Interestingly, a group of 3 hits was not identified by only D17, despite
identification by the remaining 17 components of the database search.
D18 (UniProtref) did not identify 4 protein hits, but 3 of them were
identified by both D16 (NCBIall) and D17 (RefSeq); verification using
BLASTp in UniProt confirmed that these protein sequences could not be
identified as they were absent from the UniProt repository, although
similar protein sequences were present. A DUF3221 domain-containing
protein (id: 438; WP_096761230.1, ADZY03000171.1:False:24816) was one
of the hits that was not identified by D18; however, it was identified
by D16, D17 and D8. Proteins similar to DUF3221 were identified in our
results in other hits (see section 3.3.3). A hypothetical protein (id:
482) (WP_268570747.1) was identified in only ERIC III and IV; proteins
with only low similarity to different proteins from different organisms
were found using BLAST in UniProt. Finally, a fructose-6-phosphate
aldolase (id: 481) (WP_268569226.1) was identified in all 4 genotypes
(ERIC I–IV) but had the highest intensity in ERIC I; it could be of
importance that using BLAST, a highly similar protein of P.
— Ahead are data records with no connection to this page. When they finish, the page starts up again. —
Lemma ConnectParamsSchema_validated (params validated : ConnectParams) :
  ConnectParamsSchema params = inr validated ->
  host validated = host params /\ username validated = username params /\
  port validated = Some (default 22 (port params)) /\
  password validated = password params /\
  private_key validated = private_key params /\
  private_key_path validated = private_key_path params.
Proof. unfold ConnectParamsSchema. by intros [_ ->]%parsed_inr. Qed.

Lemma SshClient_connect_resolved readFileSync handshake s client events :
  SshClient.connect readFileSync handshake s = (Resolved tt, client, events) ->
  client = SshClient.set_connected true s.
Proof.
  unfold SshClient.connect.
  destruct (SshClient.connectConfig _ _ _); [done|].
  destruct (handshake _ _); by intros [= <- <-].
Qed.

(** What a [connect] does to the fields: when it resolves, the session is
    in the registry and its client in [clients]; when it does not, only
    the trace of transport calls has grown. *)
Lemma connect_outcome (env : connect_env) (params : ConnectParams)
    (h : SshToolHandlers.t) :
  let ran := connect env params h in
  (sftpClients ran.2 = sftpClients h /\
   defaultSessionId ran.2 = defaultSessionId h /\
   globalConfig ran.2 = globalConfig h) /\
  ((exists validated events,
      ConnectParamsSchema params = inr validated /\
      ran.1 = Resolved
        {| session_id := uuid env;
           connect_message :=
             Js.lit "Connected to " ++ username params ++ Js.lit "@"
             ++ host params ++ Js.lit ":"
             ++ Js.of_number (default 22 (port params)) |} /\
      registry ran.2
      = JsMap.set (registry h) (uuid env) (connected_record env params) /\
      clients ran.2
      = <[uuid env := SshClient.set_connected true
                        (SshClient.new (new_client env)
                           (clientConfig validated))]> (clients h) /\
      wire ran.2 = wire h ++ events) \/
   ((forall result, ran.1 <> Resolved result) /\
    registry ran.2 = registry h /\ clients ran.2 = clients h)).
Proof.
  cbv zeta. unfold connect, mbind, M_bind, lift.
  destruct (ConnectParamsSchema params) as [e|validated] eqn:Hparse;
    cbn [of_result]; [by split; [|right]|].
  destruct (ConnectParamsSchema_validated _ _ Hparse)
    as (Hhost & Huser & Hport & _).
  destruct (_ && _); [by split; [|right]|].
  destruct (SshClient.connect _ _ _) as [[settled client] events] eqn:Hrun.
  unfold write, emit, throw, await, mret, M_ret.
  destruct settled as [[]|e|]; cbn; [|by split; [|right]..].
  apply SshClient_connect_resolved in Hrun as ->.
  split; [done|]. left. exists validated, events.
  rewrite Hhost, Huser, Hport. done.
Qed.

(** X18. When [connect] resolves, the identifier it returns is the one
    drawn for the session; the registry holds the session's record under
    it, with the host, the port (22 when none was given) and the user of
    the request, the instant of the connection and no instant of use; and
    [clients] holds its connected client.  Every other session, the
    transfer channels and the default session are as they were. *)
Theorem connect_registers (env : connect_env) (params : ConnectParams)
    (h : SshToolHandlers.t) (result : ConnectResult) :
  (connect env params h).1 = Resolved result ->
  let h' := (connect env params h).2 in
  session_id result = uuid env /\
  SessionRegistry.getSession (uuid env) (registry h')
  = Some (connected_record env params) /\
  (exists client,
     clients h' !! uuid env = Some client /\
     SshClient.isConnected client = true /\
     SshClient.getClient client = new_client env) /\
  (forall id, id <> uuid env ->
     SessionRegistry.getSession id (registry h')
     = SessionRegistry.getSession id (registry h) /\
     clients h' !! id = clients h !! id) /\
  sftpClients h' = sftpClients h /\
  defaultSessionId h' = defaultSessionId h.
Proof.
  intros Hrun. cbv zeta.
  destruct (connect_outcome env params h)
    as ((Hsftp & Hdefault & _) &
        [(validated & events & _ & Hres & Hregistry & Hclients & _)
        |(Hnot & _)]); [|by destruct (Hnot result)].
  rewrite Hrun in Hres. injection Hres as ->.
  rewrite Hregistry, Hclients. unfold SessionRegistry.getSession.
  split; [done|]. split; [apply JsMapFacts.get_set_eq|]. split.
  { eexists. split; [apply lookup_insert_eq|done]. }
  split; [|done]. intros id Hne.
  split; [by apply JsMapFacts.get_set_ne|by apply lookup_insert_ne].
Qed.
larvae (DSM 25430), V9W7D8 (identity 99.5%), was identified in
UniProt, but it was absent in our reported results although it was
included in the search. Thus, the program quantitatively evaluated the
sequence that was present in the NCBI database and absent in UniProt but
not the highly similar sequence present in UniProt.
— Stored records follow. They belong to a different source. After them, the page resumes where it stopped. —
(** ** tools/fixes/main.cpp *)

(** The wowfiles classes the conversion driver uses.  Their sources are not at
    hand: the driver is embedded over this interface.  A constructor or a
    conversion that throws returns [None].

    The driver indexes a [std::vector<int>] with the unchecked [operator[]]
    (main.cpp, line 37).  Outside the bounds the language leaves the read
    undefined: the run goes on with whatever int lies there, or the read ends
    the process.  [past_the_end v i] stands for what this machine does then:
    [Some z] for the int found, [None] for a run that dies. *)
Class WowFiles := {
  WdtAlpha : Type;
  Wdt : Type;
  AdtAlpha : Type;
  AdtLk : Type;
  WdtAlpha_new : string → option WdtAlpha;                (* WdtAlpha(wdtName) *)
  toWdt : WdtAlpha → option Wdt;
  getExistingAdtsNumbers : WdtAlpha → list Z;
  getAdtOffsetsInMain : WdtAlpha → list Z;
  getMdnmFileNames : WdtAlpha → list string;
  getMonmFileNames : WdtAlpha → list string;
  AdtAlpha_new : string → Z → Z → option AdtAlpha;        (* AdtAlpha(name, offset, adtNum) *)
  toAdtLk : AdtAlpha → list string → list string → option AdtLk;
  past_the_end : list Z → Z → option Z
}.

Module Fixes.
Section Driver.
Context {W : WowFiles}.

(** A [toFile()] call: the world table, or the area file of tile [adtNum]. *)
Inductive Written :=
  | WdtFile (w : Wdt)
  | AdtFile (adtNum : Z) (a : AdtLk).

(** [status] is [None] when the run ends without [main] returning: an
    exception leaves [main], or a read outside a vector ends the process. *)
Record Conversion := mkConversion {
  status : option Z;
  written : list Written;
  errors : string
}.
Lemma load_of_frame csv_file df total_col others :
  read_csv csv_file = Ok df ->
  total_columns (columns (normalize_columns df)) = total_col :: others ->
  load_and_process_crime_data csv_file
  = (try_except (process_crime_frame (normalize_columns df) total_col)
                empty_frame, []).
Proof.
  intros Hread Htotal. unfold load_and_process_crime_data.
  by rewrite Hread, Htotal.
Qed.

(** C3. From a table that was read, the loader returns rows of the
    table whose region code ends in [0000], and only those: every row it
    returns has the label of such a row; and when the steps after the
    read go through, its rows are those rows, all of them, in their
    order, each under its label and cut down to the columns returned
    (the district name stripped). The code [010000] passes the test and
    the code [011001] does not. *)
Theorem loader_keeps_district_rows (csv_file : pystr) (df : DataFrame) :
  read_csv csv_file = Ok df ->
  (forall total_col others out,
     total_columns (columns (normalize_columns df)) = total_col :: others ->
     process_crime_frame (normalize_columns df) total_col = Ok out ->
     (load_and_process_crime_data csv_file).1 = out
     /\ exists (jd : nat) (js : list nat),
          rows out
          = (fun r => (r.1, (fun j => cell_at j (alter cell_strip jd r.2))
                              <$> js))
              <$> List.filter
                    (fun r => cell_endswith (py "0000")
                                (region_code (columns df) r.2))
                    (rows df))
  /\ (forall label,
        label ∈ (rows (load_and_process_crime_data csv_file).1).*1 ->
        exists r,
          r ∈ rows df
          /\ r.1 = label
          /\ cell_endswith (py "0000") (region_code (columns df) r.2)
             = true)
  /\ cell_endswith (py "0000") (Str (py "010000")) = true
  /\ cell_endswith (py "0000") (Str (py "011001")) = false.
Proof.
  intros Hread. split; [|split; [|done]].
  - intros total_col others out Htotal Hout.
    rewrite (load_of_frame _ _ _ _ Hread Htotal), Hout.
    split; [done|]. by apply (process_crime_frame_rows _ total_col).
  - intros label. unfold load_and_process_crime_data. rewrite Hread.
    destruct (total_columns _) as [|total_col others];
      cbn [fst empty_frame rows]; [by intros ?%elem_of_nil|].
    destruct (process_crime_frame _ total_col) as [out|e] eqn:Hout;
      cbn [try_except empty_frame rows]; [|by intros ?%elem_of_nil].
    destruct (process_crime_frame_rows _ _ _ Hout) as (jd & js & ->).
    rewrite <- list_fmap_compose.
    intros (r & -> & Hr)%list_elem_of_fmap.
    apply list_elem_of_In, List.filter_In in Hr as [Hr Hcode].
    exists r. by rewrite list_elem_of_In.
Qed.

(** C4. The loader returns the empty frame, and raises nothing, when the
    table cannot be read (no file, no parsable content: whatever
    exception the read raises), when no name of the header, once its line
    feeds are removed and its surrounding white space is stripped, holds
    both [Straftaten] and [insgesamt], and when a later step raises. *)
Theorem loader_fails_soft (csv_file : pystr) :
  (forall e,
     read_csv csv_file = Raise e ->
     load_and_process_crime_data csv_file = (empty_frame, []))
  /\ (forall df,
       read_csv csv_file = Ok df ->
       (forall c, c ∈ columns df ->
          str_in (py "Straftaten") (normalize_header c)
          && str_in (py "insgesamt") (normalize_header c) = false) ->
       load_and_process_crime_data csv_file
       = (empty_frame, [missing_total_message]))
  /\ (forall df total_col others e,
       read_csv csv_file = Ok df ->
       total_columns (columns (normalize_columns df)) = total_col :: others ->
       process_crime_frame (normalize_columns df) total_col = Raise e ->
       load_and_process_crime_data csv_file = (empty_frame, [])).
Proof.
  split; [|split].
  - intros e Hread. unfold load_and_process_crime_data. by rewrite Hread.
  - intros df Hread Hnone. unfold load_and_process_crime_data.
    rewrite Hread.
    assert (total_columns (columns (normalize_columns df)) = []) as ->;
      [|done].
    cbn [normalize_columns columns]. unfold total_columns.
    induction (columns df) as [|c header IH]; [done|].
    cbn [fmap list_fmap List.filter].
    rewrite (Hnone c) by apply list_elem_of_here.
    apply IH. intros c' Hc'. apply Hnone. by apply list_elem_of_further.
  - intros df total_col others e Hread Htotal Hraise.
    rewrite (load_of_frame _ _ _ _ Hread Htotal). by rewrite Hraise.
Qed.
3.2.4 Differences in DSM 25430 assemblages —D10 and D11
The database components D10 and D11 were constructed from different
genome assemblages of the same P. larvae isolate/collection of
microorganisms, DSM 25430. The results of the UpSet analysis (Figure 1)
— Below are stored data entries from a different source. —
(** A tool call whose arguments are not JSON. *)
Definition malformed_call : ToolCall :=
  call "call_1" "gmail_get_unread_count" "{oops".

Definition malformed_message : ChatCompletionMessage :=
  {| msg_content := None; msg_tool_calls := Some [malformed_call] |}.

Definition start (s : Script) : Machine := initial_machine (Env := environment s).

Definition question : string := "How many unread emails do I have?".

Abbreviation ask_unread s :=
  (run (Env := environment s) 5 question no_options (start s)).

Abbreviation exchanges s := (completions (new_events (start s) (ask_unread s).2)).

(** A store that already holds three messages. *)
Definition three_messages (s : Script) : Machine :=
  (push_messages
     [UserMessage "a"; AssistantMessage (Some "b") None; UserMessage "c"]
     (start s)).2.

(** A history limit with a fraction, between the bounds of the schema. *)
Definition fractional_config : Config :=
  {| openai := DEFAULT_OPENAI_CONFIG;
     agent := {| ag_name := "Email Assistant"; maxHistoryLength := 7 # 4 |} |}.

(** A store that already holds five messages. *)
Definition five_messages (s : Script) : Machine :=
  (push_messages
     [UserMessage "a"; AssistantMessage (Some "b") None; UserMessage "c";
      AssistantMessage (Some "d") None; UserMessage "e"]
     (start s)).2.

End Scripted.

(** ** Further observations on the dispatcher and on [run] *)

Section FurtherObservations.
Context {RT : JsRuntime}.

(** The tool whose execution makes the mail-service call [call]. *)
Definition tool_of_call (call : GmailCall) : string :=
  match call with
  | Call_listMessages _ _ => "gmail_list_messages"
  | Call_getMessage _ => "gmail_read_message"
  | Call_sendMessage _ => "gmail_send_message"
  | Call_archiveMessage _ => "gmail_archive_message"
  | Call_trashMessage _ => "gmail_trash_message"
  | Call_markAsRead _ => "gmail_mark_read"
  | Call_markAsUnread _ => "gmail_mark_unread"
  | Call_getUnreadCount => "gmail_get_unread_count"
  | Call_getThread _ => "gmail_get_thread"
  end.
showed that there was a difference in the success of identification,
although they were ordered based on the set size. Comparison of the
total annotated proteins of the related BioProjects (Table 1; Protein
seq.) showed that D11 had 29 fewer proteins than D10. Additionally,
protein identification based on the proteogenomic database here was more
successful for D10. Overall, 5 hits were not identified by D11 but were
identified by D10: a) 4 hits (id: 468, 469, 470 and 473) in a group of
hits from the combination of D4, D10, D14 and D16–18, and b) 1 hit (id:
471) in a group of hits from D10 and D16–18. These 5 hits were almost
specific (the exception was id: 468, identified in 2/7 analyses in ERIC
I) to the ERIC II exoprotein fraction that was also obtained by analysis
of the same isolate/collection of microorganisms DSM 25430.